→ Your objective
Once you find the line containing "- destruct (f_allRepeated" in the data below, copy it and each following line exactly, up to and including the line containing "-s, cut by -w", and nothing else.

(Stored items)
Definition chars (s : list Z) : list (list Z * bool) := chars_from (length s) s.

Definition text_of (cs : list (list Z * bool)) : list Z := mjoin (fst <$> cs).

Fixpoint drop_while {A} (p : A -> bool) (l : list A) : list A :=
  match l with
  | [] => []
  | x :: l' => if p x then drop_while p l' else l
  end.

(** A field: blanks, then what is not blank, as many as there are. *)
Definition without_field (cs : list (list Z * bool)) : list (list Z * bool) :=
  drop_while (fun ch => negb ch.2) (drop_while snd cs).

Lemma nextChar_size s : s <> [] -> 1 <= (nextChar m s).1 <= len s.
Proof using Type.
  intros Hs. assert (1 <= len s) by (destruct s; [done|rewrite len_cons; pose proof (len_nonneg s); lia]).
  pose proof (BreCorrect.BreCorrect.rune_size_range s Hs). unfold nextChar. destruct (negb _); [cbn; lia|]. cbv zeta.
  destruct (_ && _); cbn; lia.
Qed.

Lemma chars_fuel f1 f2 s : (length s <= f1)%nat -> (length s <= f2)%nat -> chars_from f1 s = chars_from f2 s.
Proof using Type.
  revert f2 s; induction f1 as [|f1 IH]; intros [|f2] [|x s] H1 H2; try done; try (cbn in *; lia). cbn [chars_from].
  pose proof (nextChar_size (x :: s) ltac:(done)) as Hn. destruct (nextChar m (x :: s)) as [size b]. cbn [fst] in Hn. f_equal.
  apply IH; rewrite length_drop; cbn [length] in *; lia.
Qed.

Lemma chars_cons s :
  s <> [] -> let '(size, b) := nextChar m s in
  chars s = (take (Z.to_nat size) s, b) :: chars (drop (Z.to_nat size) s) /\ (length (drop (Z.to_nat size) s) < length s)%nat.
Proof using Type.
  intros Hs. pose proof (nextChar_size s Hs) as Hn. destruct s as [|x s]; [done|]. unfold chars. cbn [length chars_from].
  destruct (nextChar m (x :: s)) as [size b]. cbn [fst] in Hn.
  assert (L : (length (drop (Z.to_nat size) (x :: s)) < S (length s))%nat) by (rewrite length_drop; cbn [length]; lia).
  split; [|done]. f_equal. apply chars_fuel; lia.
Qed.

Lemma text_chars s : text_of (chars s) = s.
Proof using Type.
  induction s as [s IH] using (induction_ltof1 _ (@length Z)). unfold ltof in IH. destruct s as [|x s]; [done|].
  pose proof (chars_cons (x :: s) ltac:(done)) as H. destruct (nextChar m (x :: s)) as [size b]. destruct H as [-> L].
  unfold text_of in *. rewrite fmap_cons. cbn [fst]. change (mjoin (?a :: ?l)) with (a ++ mjoin l). rewrite IH by done. apply take_drop.
Qed.

(** The loops act on characters. *)
Lemma skip_while_chars fuel want s :
  (length s <= fuel)%nat -> chars (skip_while fuel m want s) = drop_while (fun ch => eqb ch.2 want) (chars s).
Proof using Type.
  revert s; induction fuel as [|fuel IH]; intros [|x s] Hf; try done; [cbn in Hf; lia|]. cbn [skip_while].
  pose proof (chars_cons (x :: s) ltac:(done)) as H. destruct (nextChar m (x :: s)) as [size b]. destruct H as [E L]. rewrite E.
  cbn [drop_while snd]. destruct (eqb b want); cbn [negb]; [|done]. apply IH. cbn [length] in *. lia.
Qed.

Lemma drop_while_ext {A} (p q : A -> bool) l : (forall x, p x = q x) -> drop_while p l = drop_while q l.
Proof using Type. intros E. induction l as [|x l IH]; [done|]. cbn. rewrite E. by destruct (q x). Qed.

Lemma skip_field_chars s : chars (skip_field m s) = without_field (chars s).
Proof using Type.
  unfold skip_field, without_field. rewrite !skip_while_chars by lia.
  rewrite (drop_while_ext (fun ch => eqb ch.2 false) (fun ch => negb ch.2)) by (by intros [? []]).
  by rewrite (drop_while_ext (fun ch => eqb ch.2 true) snd) by (by intros [? []]).
Qed.

Lemma skip_fields_chars n s : chars (skip_fields n m s) = Nat.iter n without_field (chars s).
Proof using Type.
  revert s; induction n as [|n IH]; intros s; [done|]. rewrite Nat.iter_succ_r. destruct s as [|x s].
  - symmetry. clear. change (without_field (chars [])) with (@nil (list Z * bool)). induction n as [|n IH]; [done|].
    change (without_field (Nat.iter n without_field []) = []). by rewrite IH.
  - cbn [skip_fields]. by rewrite IH, skip_field_chars.
Qed.

Lemma skip_chars_chars n s : chars (skip_chars n m s) = drop n (chars s).
Proof using Type.
  revert s; induction n as [|n IH]; intros s; [done|]. destruct s as [|x s]; [done|]. cbn [skip_chars]. rewrite IH.
  pose proof (chars_cons (x :: s) ltac:(done)) as H. destruct (nextChar m (x :: s)) as [size b]. by destruct H as [-> _].
Qed.
End chars.

(** [C28] The key: of the characters of the line, the fields of -f are dropped,
    each the longest run of blanks followed by the longest run of others, then
    the characters of -s, and the key is the text of what is left; it is empty
    past the end of the line. Characters and blanks are those of the locale. *)
Theorem skipKey_chars line fields chars_skipped m :
  skipKey line fields chars_skipped m =
  text_of (drop (Z.to_nat chars_skipped) (Nat.iter (Z.to_nat fields) without_field (chars m line))).
Proof. unfold skipKey. by rewrite <- skip_fields_chars, <- skip_chars_chars, text_chars. Qed.

(** ** The options

    What is asked for, in terms of the flags as they are given. *)

Section asked.
Context (f : flags) (m : keyModel).

(** -d and -D drop the runs of one line, -u those of more. *)
Definition selected (g : list (list Z)) : bool :=
  implb (f_repeated f || changed (f_allRepeated f)) (2 <=? length g)%nat && implb (f_unique f) (length g =? 1)%nat.

(** -D and --group show all lines of a run, otherwise it is the first. *)
Definition shown (g : list (list Z)) : list (list Z) :=
  if changed (f_group f) || changed (f_allRepeated f) then g else take 1 g.

(** -c puts the number of lines before a line, in seven columns and a blank. *)
Definition numbered (g : list (list Z)) (line : list Z) : list Z :=
  if f_count f then
    let n := itoa (Z.of_nat (length g)) in replicate (7 - length n) 32 ++ n ++ 32 :: line
  else line.

(** -z ends lines with a zero byte. *)
Definition eol : list Z := if f_zero f then [0] else [10].

Definition run_text (g : list (list Z)) : list Z := mjoin ((fun line => numbered g line ++ eol) <$> shown g).

(** The method of --group or -D puts empty lines around the runs. *)
Definition method : list Z :=
  match f_group f, f_allRepeated f with
  | Some w, _ | None, Some w => w
  | None, None => str! "none"
  end.

Definition framed (texts : list (list Z)) : list Z :=
  if str_eqb method (str! "separate") then join eol texts
  else
    let before := if str_eqb method (str! "prepend") || str_eqb method (str! "both") then eol else [] in
    let behind := if str_eqb method (str! "append") || str_eqb method (str! "both") then eol else [] in
    mjoin ((fun t => before ++ t ++ behind) <$> texts).

(** The key: the line without the fields of -f and the characters of -s, of
    the rest at most the bytes of -w; -i takes small letters for capitals. *)
Definition compared (line : list Z) : list Z :=
  let rest := text_of (drop (Z.to_nat (value (f_skipChars f))) (Nat.iter (Z.to_nat (value (f_skipFields f))) without_field (chars m line))) in
  let k := match f_checkChars f with Some n => take (Z.to_nat n) rest | None => rest end in
  if f_ignoreCase f then (fun b => if (97 <=? b) && (b <=? 122) then b - 32 else b) <$> k else k.

Lemma line_key_compared line : line_key f m line = compared line.
Proof using Type.
  unfold line_key, folded, keyOf, compared. rewrite <- skip_fields_chars, <- skip_chars_chars, text_chars. fold (skipKey line (value (f_skipFields f)) (value (f_skipChars f)) m).
  set (k := skipKey _ _ _ _). assert (E : forall n, (if n <? len k then take (Z.to_nat n) k else k) = take (Z.to_nat n) k).
  { intros n. destruct (Z.ltb_spec n (len k)); [done|]. rewrite take_ge; [done|]. unfold len in *. lia. }
  destruct (f_checkChars f) as [n|]; [rewrite (E n)|]; done.
Qed.

Lemma unframed (texts : list (list Z)) : mjoin texts = mjoin ((fun t => t ++ []) <$> texts).
Proof using Type. f_equal. induction texts as [|t l IH]; [done|]. rewrite fmap_cons, app_nil_r. by f_equal. Qed.

Ltac frames := first [done | exact (unframed _) | f_equal; apply list_fmap_ext; intros ? ? _; by rewrite ?app_nil_r].

(** The settings of the loop that the checks of the flags leave. *)
Lemma configure_asked Quote c :
  configure Quote f = inr c ->
  count c = f_count f /\ (forall g, g <> [] -> shouldPrint c g = selected g) /\ all_lines c = changed (f_group f) || changed (f_allRepeated f) /\
  [lineEnd c] = eol /\ forall texts, delimited c false texts = framed texts.
Proof using Type.
  assert (P : forall rep un (g : list (list Z)), g <> [] ->
    negb (rep && (len g =? 1) || un && (1 <? len g)) = implb rep (2 <=? length g)%nat && implb un (length g =? 1)%nat).
  { intros rep un [|x g] Hg; [done|]. unfold len. cbn [length]. destruct g as [|y g]; [by destruct rep, un|].
    cbn [length]. rewrite (proj2 (Z.eqb_neq _ _)), (proj2 (Z.ltb_lt _ _)) by lia. by destruct rep, un. }
  assert (L : [line_end f] = eol) by (unfold line_end, eol; by destruct (f_zero f)).
  unfold configure, selected, framed, method, delimited, shouldPrint. destruct (f_group f) as [w|].
  - destruct (f_count f || f_repeated f || changed (f_allRepeated f) || f_unique f) eqn:X; [done|].
    rewrite !orb_false_iff in X. destruct X as (((-> & ->) & ->) & ->). unfold parseDelimMode.
    repeat match goal with |- context [str_eqb w ?x] => destruct (str_eqb_spec w x) as [->|] end; cbn; try done; intros [= <-];
      cbn; (split_and!; [done|intros g Hg; exact (P false false g Hg)|done|done|intros texts; cbn; rewrite <- ?L; frames]).
  - destruct (f_allRepeated f) as [w|]; [|intros [= <-]].
    + unfold parseDelimMode. repeat match goal with |- context [str_eqb w ?x] => destruct (str_eqb_spec w x) as [->|] end; cbn; try done;
        (destruct (f_count f); [done|]); intros [= <-]; rewrite orb_true_r;
        (split_and!; [done|intros g Hg; exact (P true (f_unique f) g Hg)|done|done|intros texts; cbn; rewrite <- ?L; frames]).
    + split_and!; [done|intros g Hg; rewrite orb_false_r; exact (P (f_repeated f) (f_unique f) g Hg)|done|done|]. intros texts. cbn. frames.
Qed.
End asked.

(** Where the output goes. *)
Definition delivered (operands : list (list Z)) (out : list Z) : result :=
  match operands with
  | [_; op] => if str_eqb op (str! "-") then Result 0 out [] None else Result 0 [] [] (Some (op, out))
  | _ => Result 0 out [] None
  end.

(** [C26] What uniq writes, in terms of its flags: the lines read fall into the
    runs of equal keys, where a key is what is left of the line after -f and
    -s, cut by -w and folded by -i; of the runs that -d, -D and -u select it
    writes the first line, or all lines under -D and --group, with the number
    of lines before each under -c, with the line end of -z, and with the empty
    lines of the method around the runs; it exits with status 0. This is every
    run whose flags are accepted and whose files can be read and created. *)
Theorem uniq_writes ToUpper Quote openCType env w f operands m c lines :
  let posix := envPresent env (str! "POSIXLY_CORRECT") in
  check_numbers posix f operands = None -> loadKeyModel ToUpper Quote openCType env posix = inr m ->
  configure Quote f = inr c ->
  readLines w (match operands with op :: _ => op | [] => str! "-" end) (line_end f) = inr lines ->
  match operands with [_; op] => w_create w op = None | _ => True end ->
  exists gs, runs_of (compared f m) gs lines /\
    run ToUpper Quote openCType env w f operands =
    delivered operands (framed f (run_text f <$> List.filter (selected f) gs)).
Proof.
  intros posix Hn Hm Hc Hr Hw. exists (groups (compared f m) lines). split; [apply groups_spec|].
  assert (E : uniq_lines f c m lines = framed f (run_text f <$> List.filter (selected f) (groups (compared f m) lines))).
  { unfold uniq_lines. rewrite group_loop_runs by constructor. cbn [app].
    destruct (configure_asked f Quote c Hc) as (Cc & Cs & Ca & Ce & ->). f_equal. rewrite (groups_ext _ (compared f m)) by apply line_key_compared.
    pose proof (groups_nonempty (compared f m) lines) as Hne. rewrite (filter_ext_in _ (selected f)) by (intros g Hg; by apply Cs, Hne).
    apply list_fmap_ext. intros i g Hg. unfold body, run_text, shown, numbered, writeLine, pad7. rewrite Ca, Cc, Ce.
    destruct (_ || _); [apply f_equal, list_fmap_ext; intros; by destruct (f_count f); rewrite <- ?app_assoc|].
    apply list_elem_of_lookup_2, list_elem_of_In, filter_In in Hg as [Hg _]. apply Hne in Hg. destruct g as [|x g]; [done|]. cbn. rewrite app_nil_r.
    by destruct (f_count f); rewrite <- ?app_assoc. }
  unfold run. fold posix. rewrite Hn, Hm, Hc, Hr, E. unfold delivered. destruct operands as [|? [|op [|]]]; try done.
  destruct (str_eqb op (str! "-")); [done|]. by rewrite Hw.
Qed.
End UniqCorrect.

→ Solution
  - destruct (f_allRepeated f) as [w|]; [|intros [= <-]].
    + unfold parseDelimMode. repeat match goal with |- context [str_eqb w ?x] => destruct (str_eqb_spec w x) as [->|] end; cbn; try done;
        (destruct (f_count f); [done|]); intros [= <-]; rewrite orb_true_r;
        (split_and!; [done|intros g Hg; exact (P true (f_unique f) g Hg)|done|done|intros texts; cbn; rewrite <- ?L; frames]).
    + split_and!; [done|intros g Hg; rewrite orb_false_r; exact (P (f_repeated f) (f_unique f) g Hg)|done|done|]. intros texts. cbn. frames.
Qed.
End asked.

(** Where the output goes. *)
Definition delivered (operands : list (list Z)) (out : list Z) : result :=
  match operands with
  | [_; op] => if str_eqb op (str! "-") then Result 0 out [] None else Result 0 [] [] (Some (op, out))
  | _ => Result 0 out [] None
  end.

(** [C26] What uniq writes, in terms of its flags: the lines read fall into the
    runs of equal keys, where a key is what is left of the line after -f and
    -s, cut by -w and folded by -i; of the runs that -d, -D and -u select it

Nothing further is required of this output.